Lemma String_eqb_eq : forall a b, String_eqb a b = true <-> a = b.
Proof.
  induction a as [|x a IH]; intros [|y b]; simpl; split; intros H; try reflexivity; try discriminate.
  - apply andb_true_iff in H as [H1 H2]. apply Z.eqb_eq in H1. apply IH in H2. congruence.
  - injection H as -> ->. rewrite Z.eqb_refl. simpl. apply IH. reflexivity.
Qed.

Lemma String_eqb_refl : forall a, String_eqb a a = true.
Proof. intros. apply String_eqb_eq. reflexivity. Qed.

Lemma memcmp_eqb : forall n a b,
  length a = n -> length b = n -> (memcmp a b n =? 0) = String_eqb a b.
Proof.
  induction n as [|n IH]; intros [|x a] [|y b] Ha Hb; simpl in *; try discriminate; try reflexivity.
  destruct (x <? y) eqn:E1.
  - apply Z.ltb_lt in E1. replace (x =? y) with false by (symmetry; apply Z.eqb_neq; lia). reflexivity.
  - destruct (y <? x) eqn:E2.
    + apply Z.ltb_lt in E2. replace (x =? y) with false by (symmetry; apply Z.eqb_neq; lia). reflexivity.
    + apply Z.ltb_ge in E1, E2. replace (x =? y) with true by (symmetry; apply Z.eqb_eq; lia).
      simpl. apply IH; congruence.
Qed.

Lemma remaining_advance : forall s k,
  0 <= position s -> 
  remaining (mkStream (bytes_of s) (position s + Z.of_nat k)) = skipn k (remaining s).
Proof.
  intros s k Hpos. unfold remaining. simpl.
  rewrite skipn_skipn. f_equal. lia.
Qed.

Lemma ReadBuffer_full : forall s n,
  0 <= position s -> (n <= length (remaining s))%nat ->
  ReadBuffer s (Z.of_nat n)
  = (firstn n (remaining s), mkStream (bytes_of s) (position s + Z.of_nat n)).
Proof.
  intros s n Hpos Hn. unfold ReadBuffer, Read. fold (remaining s).
  rewrite Nat2Z.id. rewrite length_firstn, Nat.min_l by exact Hn.
  rewrite Nat.sub_diag. simpl. now rewrite app_nil_r.
Qed.

Lemma ReadValue_full : forall s n,
  0 <= position s -> (n <= length (remaining s))%nat ->
  ReadValue n s
  = (le_value (firstn n (remaining s)), mkStream (bytes_of s) (position s + Z.of_nat n)).
Proof.
  intros s n Hpos Hn. unfold ReadValue. now rewrite ReadBuffer_full.
Qed.

(** The constructor up to the point where it stores [_path]: either the
    footer is refused, or the index is read with these arguments. *)
Lemma new_footer : forall P path file,
  PakFile.new P path file =
  match file with
  | Some bytes =>
      if footer_valid file then
        let (_, s) := Seek_Begin (mkStream bytes (Z.of_nat (length bytes)))
                                 (to_int64 (footer_rootIndexOffset bytes)) in
        let useHashIndex := has_flag (footer_flags bytes) PakFileFlags_HashIndex in
        let '(_, mountPoint, rootItems) :=
          PakFile.ConstructsItemsFromIndex P (Z.to_nat MaxDepth) useHashIndex s true
            (has_flag (footer_flags bytes) PakFileFlags_DeflateCompressedIndex) 0 [] [] in
        PakFile.mk path mountPoint useHashIndex rootItems
      else PakFile.empty
  | None => PakFile.empty
  end.
Proof.
  intros P path [bytes|]; [|reflexivity].
  unfold PakFile.new, footer_valid. unfold GetSize at 1. simpl bytes_of.
  destruct (Z.of_nat (length bytes) >? FooterSize + 8) eqn:Hsize; [|reflexivity].
  apply Z.gtb_lt in Hsize. unfold FooterSize in Hsize. simpl in Hsize.
  set (s0 := mkStream bytes (Z.of_nat (length bytes) - 16)).
  assert (Hseek : Seek_End (mkStream bytes 0) (- FooterSize)
                  = (Z.of_nat (length bytes) - 16, s0)).
  { unfold Seek_End, Seek_Begin, GetSize, FooterSize. simpl bytes_of.
    replace (Z.of_nat (length bytes) + - (4 + 2 + 2 + 8)) with (Z.of_nat (length bytes) - 16) by lia.
    destruct (Z.of_nat (length bytes) - 16 <? 0) eqn:E; [apply Z.ltb_lt in E; lia|reflexivity]. }
  branch. rewrite Hseek.
  replace (Z.of_nat (length bytes) - 16 >=? 0) with true
    by (symmetry; apply Z.geb_le; lia).
  branch.
  assert (Hrem : remaining s0 = footer bytes).
  { unfold remaining, footer, s0, FooterSize. simpl. f_equal. lia. }
  assert (Hlen : length (footer bytes) = 16%nat).
  { unfold footer, FooterSize. rewrite length_skipn. simpl Z.to_nat. lia. }
  assert (Hpos : 0 <= position s0) by (unfold s0; simpl; lia).
  change 4 with (Z.of_nat 4) at 1.
  rewrite (ReadBuffer_full s0 4 Hpos) by (rewrite Hrem, Hlen; lia).
  cbv beta match. rewrite Hrem. fold (footer_signature bytes).
  rewrite memcmp_eqb; [|unfold footer_signature; rewrite length_firstn, Hlen; reflexivity|reflexivity].
  destruct (String_eqb (footer_signature bytes) Signature); [|reflexivity].
  branch.
  set (s1 := mkStream (bytes_of s0) (position s0 + Z.of_nat 4)).
  assert (Hrem1 : remaining s1 = skipn 4 (footer bytes)).
  { unfold s1. rewrite remaining_advance by exact Hpos. now rewrite Hrem. }
  assert (Hpos1 : 0 <= position s1) by (unfold s1; simpl; lia).
  rewrite (ReadValue_full s1 2 Hpos1) by (rewrite Hrem1, length_skipn, Hlen; lia).
  cbv beta match. rewrite Hrem1. fold (footer_version bytes).
  destruct (footer_version bytes =? Version); [|reflexivity].
  branch.
  set (s2 := mkStream (bytes_of s1) (position s1 + Z.of_nat 2)).
  assert (Hrem2 : remaining s2 = skipn 6 (footer bytes)).
  { unfold s2. rewrite remaining_advance by exact Hpos1. rewrite Hrem1, skipn_skipn. reflexivity. }
  assert (Hpos2 : 0 <= position s2) by (unfold s2; simpl; lia).
  rewrite (ReadValue_full s2 2 Hpos2) by (rewrite Hrem2, length_skipn, Hlen; lia).
  cbv beta match. rewrite Hrem2. fold (footer_flags bytes).
  set (s3 := mkStream (bytes_of s2) (position s2 + Z.of_nat 2)).
  assert (Hrem3 : remaining s3 = skipn 8 (footer bytes)).
  { unfold s3. rewrite remaining_advance by exact Hpos2. rewrite Hrem2, skipn_skipn. reflexivity. }
  assert (Hpos3 : 0 <= position s3) by (unfold s3; simpl; lia).
  rewrite (ReadValue_full s3 8 Hpos3) by (rewrite Hrem3, length_skipn, Hlen; lia).
  cbv beta match. rewrite Hrem3. fold (footer_rootIndexOffset bytes).
  unfold GetSize. simpl bytes_of.
  destruct (footer_rootIndexOffset bytes <? to_uint64 (Z.of_nat (length bytes))); [|reflexivity].
  branch.
  unfold Seek_Begin. simpl bytes_of.
  destruct (to_int64 (footer_rootIndexOffset bytes) <? 0); [|reflexivity].
  (* a refused seek leaves the stream behind the footer *)
  replace (position s3 + Z.of_nat 8) with (Z.of_nat (length bytes))
    by (unfold s3, s2, s1, s0; simpl; lia).
  reflexivity.
Qed.



(** *** The depth of the materialised index *)

Lemma levels_le_S : forall n items, levels_le n items -> levels_le (S n) items.
Proof.
  induction 1 as [n|n item rest _ IH1 _ IH2]; constructor; assumption.
Qed.


Lemma ReadIndexFromStream_items_leaves : forall useHashIndex itemCount s,
  Forall (fun item => ChildItems item = [])
         (snd (fst (PakFile.ReadIndexFromStream_items useHashIndex itemCount s))).
Proof.
  intros uh. induction itemCount as [|n IH]; intros s; simpl; [constructor|].
  destruct (ReadVariableUint32 s) as [flags s1].
  assert (Hdefault : Forall (fun item => ChildItems item = [])
                            (mkItem [] flags 0 0 0 [] :: repeat Item_default n)).
  { constructor; [reflexivity|]. apply Forall_forall. intros x Hx.
    apply repeat_spec in Hx. subst. reflexivity. }
  assert (Hrest : forall name s2,
    Forall (fun item => ChildItems item = [])
      (snd (fst (let (offset, s) := ReadVariableUint64 s2 in
                 let '(uncompressedSize, size, s) :=
                   if negb (has_flag flags ItemFlags_Directory) then
                     let (uncompressedSize, s) := ReadVariableUint32 s in
                     if HasCompressedSize flags then
                       let (size, s) := ReadVariableUint32 s in (uncompressedSize, size, s)
                     else (uncompressedSize, 0, s)
                   else (0, 0, s) in
                 let '(s, rest, ok) := PakFile.ReadIndexFromStream_items uh n s in
                 (s, mkItem name flags offset uncompressedSize size [] :: rest, ok))))).
  { intros name s2. destruct (ReadVariableUint64 s2) as [offset s3].
    destruct (negb (has_flag flags ItemFlags_Directory)).
    - destruct (ReadVariableUint32 s3) as [usize s4].
      destruct (HasCompressedSize flags).
      + destruct (ReadVariableUint32 s4) as [size s5].
        specialize (IH s5). destruct (PakFile.ReadIndexFromStream_items uh n s5) as [[s6 rest] ok].
        simpl in *. constructor; [reflexivity|exact IH].
      + specialize (IH s4). destruct (PakFile.ReadIndexFromStream_items uh n s4) as [[s6 rest] ok].
        simpl in *. constructor; [reflexivity|exact IH].
    - specialize (IH s3). destruct (PakFile.ReadIndexFromStream_items uh n s3) as [[s6 rest] ok].
      simpl in *. constructor; [reflexivity|exact IH]. }
  destruct uh.
  - destruct (ReadBuffer s1 HashIndexLength) as [name s2]. branch. apply Hrest.
  - destruct (ReadVariableUint32 s1) as [nameLength s2].
    destruct ((nameLength =? 0) || (nameLength <? INT32_MAX)).
    + branch. destruct (ReadBuffer s2 (to_int32 nameLength)) as [name s3]. branch. apply Hrest.
    + branch. exact Hdefault.
Qed.

Lemma ReadIndexFromStream_leaves : forall P useHashIndex s root mountPoint items,
  Forall (fun item => ChildItems item = []) items ->
  Forall (fun item => ChildItems item = [])
         (snd (fst (PakFile.ReadIndexFromStream P useHashIndex s root mountPoint items))).
Proof.
  intros P uh s root mountPoint items Hitems. unfold PakFile.ReadIndexFromStream.
  assert (Hcount : forall s1 (mp : String),
    Forall (fun item => ChildItems item = [])
      (snd (fst (let (itemCount, s) := ReadVariableUint32 s1 in
                 let '(s, items, ok) :=
                   PakFile.ReadIndexFromStream_items uh (Z.to_nat itemCount) s in
                 (s, mp, items, ok))))).
  { intros s1 mp. destruct (ReadVariableUint32 s1) as [itemCount s2].
    pose proof (ReadIndexFromStream_items_leaves uh (Z.to_nat itemCount) s2) as H.
    destruct (PakFile.ReadIndexFromStream_items uh (Z.to_nat itemCount) s2) as [[s3 its] ok].
    exact H. }
  destruct root; [|branch; apply Hcount].
  destruct (ReadVariableUint32 s) as [mountPointLength s1].
  destruct (mountPointLength <? INT16_MAX); branch; [|exact Hitems].
  destruct (ReadBuffer s1 (to_int32 mountPointLength)) as [mp s2].
  branch. apply Hcount.
Qed.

++++

**PROBLEM REQUIREMENTS:** Could you restate, word for word, the lines above from the one with "PakFile.new P path" to the one with "PakFile.ConstructsItemsFromIndex P (Z.to_nat", both included?

**SOLVED EXERCISE:**
  PakFile.new P path file =
  match file with
  | Some bytes =>
      if footer_valid file then
        let (_, s) := Seek_Begin (mkStream bytes (Z.of_nat (length bytes)))
                                 (to_int64 (footer_rootIndexOffset bytes)) in
        let useHashIndex := has_flag (footer_flags bytes) PakFileFlags_HashIndex in
        let '(_, mountPoint, rootItems) :=
          PakFile.ConstructsItemsFromIndex P (Z.to_nat MaxDepth) useHashIndex s true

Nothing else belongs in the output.